Activity: Return each line of the records holding the string "strings".

Task data:
————

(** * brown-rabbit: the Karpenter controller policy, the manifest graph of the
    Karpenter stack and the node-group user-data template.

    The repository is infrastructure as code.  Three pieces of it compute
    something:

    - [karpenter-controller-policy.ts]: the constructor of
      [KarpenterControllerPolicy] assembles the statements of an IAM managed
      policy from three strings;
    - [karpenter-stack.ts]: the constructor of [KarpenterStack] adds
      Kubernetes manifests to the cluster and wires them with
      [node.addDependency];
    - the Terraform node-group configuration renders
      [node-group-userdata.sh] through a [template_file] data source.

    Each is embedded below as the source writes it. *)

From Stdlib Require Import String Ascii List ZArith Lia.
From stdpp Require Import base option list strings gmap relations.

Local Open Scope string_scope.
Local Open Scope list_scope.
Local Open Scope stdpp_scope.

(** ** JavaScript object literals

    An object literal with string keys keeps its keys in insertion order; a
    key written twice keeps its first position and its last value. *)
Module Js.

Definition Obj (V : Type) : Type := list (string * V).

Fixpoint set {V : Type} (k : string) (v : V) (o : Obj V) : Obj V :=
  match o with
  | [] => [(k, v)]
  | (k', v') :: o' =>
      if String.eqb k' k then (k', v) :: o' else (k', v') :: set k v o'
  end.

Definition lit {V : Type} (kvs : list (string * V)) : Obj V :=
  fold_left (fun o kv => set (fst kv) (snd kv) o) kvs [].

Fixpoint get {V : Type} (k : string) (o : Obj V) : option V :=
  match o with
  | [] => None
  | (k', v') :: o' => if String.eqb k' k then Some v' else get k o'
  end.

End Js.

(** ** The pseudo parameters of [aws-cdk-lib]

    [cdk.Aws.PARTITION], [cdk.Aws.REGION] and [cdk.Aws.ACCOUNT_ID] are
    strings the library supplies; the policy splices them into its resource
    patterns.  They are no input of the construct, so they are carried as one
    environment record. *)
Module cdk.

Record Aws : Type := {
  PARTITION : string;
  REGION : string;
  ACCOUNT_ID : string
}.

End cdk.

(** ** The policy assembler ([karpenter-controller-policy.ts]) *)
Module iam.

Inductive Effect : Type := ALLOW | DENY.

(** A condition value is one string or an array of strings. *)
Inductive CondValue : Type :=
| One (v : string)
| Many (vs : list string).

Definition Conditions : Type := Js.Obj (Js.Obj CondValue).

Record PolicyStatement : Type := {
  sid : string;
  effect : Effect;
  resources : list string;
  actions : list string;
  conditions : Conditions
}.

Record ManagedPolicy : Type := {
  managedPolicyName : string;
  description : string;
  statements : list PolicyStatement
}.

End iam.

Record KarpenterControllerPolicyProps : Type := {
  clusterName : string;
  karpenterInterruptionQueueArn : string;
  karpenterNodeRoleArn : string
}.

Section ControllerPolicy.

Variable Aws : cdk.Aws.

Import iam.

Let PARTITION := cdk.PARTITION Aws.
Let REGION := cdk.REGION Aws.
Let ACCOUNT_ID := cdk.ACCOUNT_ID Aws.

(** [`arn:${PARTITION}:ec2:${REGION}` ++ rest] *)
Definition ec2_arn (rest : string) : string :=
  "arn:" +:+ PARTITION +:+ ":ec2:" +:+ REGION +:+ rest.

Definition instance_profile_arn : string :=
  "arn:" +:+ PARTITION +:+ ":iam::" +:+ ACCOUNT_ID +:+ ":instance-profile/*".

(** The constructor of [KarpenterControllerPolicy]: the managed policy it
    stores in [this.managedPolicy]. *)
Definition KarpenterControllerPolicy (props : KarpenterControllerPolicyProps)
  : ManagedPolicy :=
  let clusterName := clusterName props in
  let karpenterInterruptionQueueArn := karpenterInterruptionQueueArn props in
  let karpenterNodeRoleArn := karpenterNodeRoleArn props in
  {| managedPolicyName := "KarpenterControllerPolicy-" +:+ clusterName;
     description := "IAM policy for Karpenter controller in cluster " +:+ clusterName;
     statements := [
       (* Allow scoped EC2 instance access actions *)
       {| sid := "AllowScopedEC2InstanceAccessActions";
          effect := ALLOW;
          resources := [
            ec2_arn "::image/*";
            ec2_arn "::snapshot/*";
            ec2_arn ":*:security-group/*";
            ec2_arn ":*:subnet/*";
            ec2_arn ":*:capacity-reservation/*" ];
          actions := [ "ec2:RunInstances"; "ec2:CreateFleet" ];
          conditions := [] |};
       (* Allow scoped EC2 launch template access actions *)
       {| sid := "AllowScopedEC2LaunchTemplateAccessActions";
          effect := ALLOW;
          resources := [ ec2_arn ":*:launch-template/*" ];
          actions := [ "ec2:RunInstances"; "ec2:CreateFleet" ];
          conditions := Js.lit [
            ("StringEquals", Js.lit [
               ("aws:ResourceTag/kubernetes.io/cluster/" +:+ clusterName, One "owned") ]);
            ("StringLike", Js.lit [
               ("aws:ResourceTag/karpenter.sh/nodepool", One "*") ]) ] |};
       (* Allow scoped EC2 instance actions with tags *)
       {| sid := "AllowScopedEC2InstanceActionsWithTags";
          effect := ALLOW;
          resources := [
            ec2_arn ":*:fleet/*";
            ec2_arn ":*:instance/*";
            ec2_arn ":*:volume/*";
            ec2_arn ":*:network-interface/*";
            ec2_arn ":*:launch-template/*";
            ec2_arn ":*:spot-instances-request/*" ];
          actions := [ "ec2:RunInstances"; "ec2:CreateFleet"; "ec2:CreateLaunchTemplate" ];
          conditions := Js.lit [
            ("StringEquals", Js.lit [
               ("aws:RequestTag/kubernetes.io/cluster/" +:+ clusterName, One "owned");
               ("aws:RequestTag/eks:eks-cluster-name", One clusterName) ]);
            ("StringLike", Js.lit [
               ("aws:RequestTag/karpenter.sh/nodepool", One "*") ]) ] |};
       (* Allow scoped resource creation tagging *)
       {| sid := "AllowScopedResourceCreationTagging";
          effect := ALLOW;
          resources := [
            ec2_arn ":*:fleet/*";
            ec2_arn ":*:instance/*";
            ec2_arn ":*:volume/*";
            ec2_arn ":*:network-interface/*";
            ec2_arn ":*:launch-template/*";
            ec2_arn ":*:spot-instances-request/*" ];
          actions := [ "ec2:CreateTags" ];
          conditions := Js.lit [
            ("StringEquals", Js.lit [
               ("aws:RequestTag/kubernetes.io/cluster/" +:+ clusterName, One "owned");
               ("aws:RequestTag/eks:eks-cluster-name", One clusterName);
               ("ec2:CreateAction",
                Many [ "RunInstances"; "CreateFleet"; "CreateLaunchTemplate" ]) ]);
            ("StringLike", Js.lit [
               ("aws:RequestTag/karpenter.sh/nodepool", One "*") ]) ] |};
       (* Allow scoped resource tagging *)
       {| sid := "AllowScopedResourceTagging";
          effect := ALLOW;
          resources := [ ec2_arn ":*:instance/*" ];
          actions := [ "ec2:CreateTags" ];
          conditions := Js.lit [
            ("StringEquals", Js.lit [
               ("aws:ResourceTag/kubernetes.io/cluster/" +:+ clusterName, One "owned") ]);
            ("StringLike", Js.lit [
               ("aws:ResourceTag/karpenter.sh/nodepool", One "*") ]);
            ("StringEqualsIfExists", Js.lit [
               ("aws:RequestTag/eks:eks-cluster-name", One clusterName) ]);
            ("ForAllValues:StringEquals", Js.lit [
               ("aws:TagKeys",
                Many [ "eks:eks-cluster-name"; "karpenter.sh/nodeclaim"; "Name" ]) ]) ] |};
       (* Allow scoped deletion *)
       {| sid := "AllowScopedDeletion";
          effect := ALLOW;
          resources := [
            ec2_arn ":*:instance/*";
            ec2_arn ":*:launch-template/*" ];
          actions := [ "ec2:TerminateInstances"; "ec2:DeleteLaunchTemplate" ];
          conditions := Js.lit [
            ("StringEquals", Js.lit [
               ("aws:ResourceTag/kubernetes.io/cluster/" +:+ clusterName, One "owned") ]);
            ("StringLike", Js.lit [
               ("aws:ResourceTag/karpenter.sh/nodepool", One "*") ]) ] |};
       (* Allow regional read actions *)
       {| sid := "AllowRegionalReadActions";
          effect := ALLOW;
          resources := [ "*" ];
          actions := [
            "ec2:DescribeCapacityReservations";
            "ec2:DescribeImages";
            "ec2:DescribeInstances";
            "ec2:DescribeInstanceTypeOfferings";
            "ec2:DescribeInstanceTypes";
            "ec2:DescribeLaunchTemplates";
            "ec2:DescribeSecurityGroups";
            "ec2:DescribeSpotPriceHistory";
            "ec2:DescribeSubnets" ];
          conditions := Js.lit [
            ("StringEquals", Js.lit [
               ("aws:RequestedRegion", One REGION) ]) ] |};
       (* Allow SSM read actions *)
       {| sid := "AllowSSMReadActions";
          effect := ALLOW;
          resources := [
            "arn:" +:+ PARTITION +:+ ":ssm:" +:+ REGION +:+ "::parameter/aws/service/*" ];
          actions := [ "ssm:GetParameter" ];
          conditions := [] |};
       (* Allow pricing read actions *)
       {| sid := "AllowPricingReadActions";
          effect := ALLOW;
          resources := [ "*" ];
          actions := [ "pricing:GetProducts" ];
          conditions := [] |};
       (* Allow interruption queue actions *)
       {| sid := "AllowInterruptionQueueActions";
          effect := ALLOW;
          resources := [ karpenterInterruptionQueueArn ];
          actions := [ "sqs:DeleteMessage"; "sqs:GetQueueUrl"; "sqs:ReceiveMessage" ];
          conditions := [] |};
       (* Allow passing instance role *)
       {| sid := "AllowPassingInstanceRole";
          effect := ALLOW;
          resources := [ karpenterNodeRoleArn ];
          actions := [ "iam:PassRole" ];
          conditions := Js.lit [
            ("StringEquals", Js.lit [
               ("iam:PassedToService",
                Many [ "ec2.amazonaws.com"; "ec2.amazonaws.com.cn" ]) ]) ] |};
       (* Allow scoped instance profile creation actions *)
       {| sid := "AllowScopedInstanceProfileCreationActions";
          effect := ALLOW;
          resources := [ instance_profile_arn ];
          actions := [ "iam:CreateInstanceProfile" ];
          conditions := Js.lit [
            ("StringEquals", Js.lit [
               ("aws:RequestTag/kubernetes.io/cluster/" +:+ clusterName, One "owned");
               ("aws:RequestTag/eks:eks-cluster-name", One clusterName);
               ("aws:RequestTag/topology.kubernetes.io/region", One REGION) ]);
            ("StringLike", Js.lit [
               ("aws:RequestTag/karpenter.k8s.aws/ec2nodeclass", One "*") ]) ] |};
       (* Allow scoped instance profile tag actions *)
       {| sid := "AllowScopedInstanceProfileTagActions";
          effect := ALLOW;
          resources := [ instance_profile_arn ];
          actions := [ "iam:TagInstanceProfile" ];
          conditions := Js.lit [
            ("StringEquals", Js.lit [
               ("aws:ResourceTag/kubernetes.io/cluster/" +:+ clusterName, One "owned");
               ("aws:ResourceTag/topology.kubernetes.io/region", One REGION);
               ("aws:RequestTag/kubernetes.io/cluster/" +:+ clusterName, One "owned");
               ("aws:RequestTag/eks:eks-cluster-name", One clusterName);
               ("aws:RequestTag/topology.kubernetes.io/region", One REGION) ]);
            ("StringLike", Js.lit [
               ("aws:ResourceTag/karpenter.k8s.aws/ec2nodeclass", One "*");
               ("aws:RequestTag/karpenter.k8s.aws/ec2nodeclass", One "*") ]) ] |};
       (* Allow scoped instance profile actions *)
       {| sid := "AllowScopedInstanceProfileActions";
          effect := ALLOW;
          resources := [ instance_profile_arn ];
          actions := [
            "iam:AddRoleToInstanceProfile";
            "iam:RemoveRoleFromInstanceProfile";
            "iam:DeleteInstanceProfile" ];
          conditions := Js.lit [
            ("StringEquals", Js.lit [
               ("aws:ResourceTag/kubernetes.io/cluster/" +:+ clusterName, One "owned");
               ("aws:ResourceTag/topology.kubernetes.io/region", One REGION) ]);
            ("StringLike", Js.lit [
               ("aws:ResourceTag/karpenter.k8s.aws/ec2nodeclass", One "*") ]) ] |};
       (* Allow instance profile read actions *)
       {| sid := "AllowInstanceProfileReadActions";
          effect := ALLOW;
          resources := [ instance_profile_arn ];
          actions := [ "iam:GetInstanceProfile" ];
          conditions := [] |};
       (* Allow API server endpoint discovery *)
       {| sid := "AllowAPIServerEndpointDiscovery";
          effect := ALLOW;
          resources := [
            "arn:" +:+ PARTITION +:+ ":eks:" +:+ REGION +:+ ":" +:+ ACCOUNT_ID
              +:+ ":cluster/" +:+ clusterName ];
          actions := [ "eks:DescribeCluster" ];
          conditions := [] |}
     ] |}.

————

Result for this exercise:
      policy from three strings;
From stdpp Require Import base option list strings gmap relations.
    strings the library supplies; the policy splices them into its resource
(** A condition value is one string or an array of strings. *)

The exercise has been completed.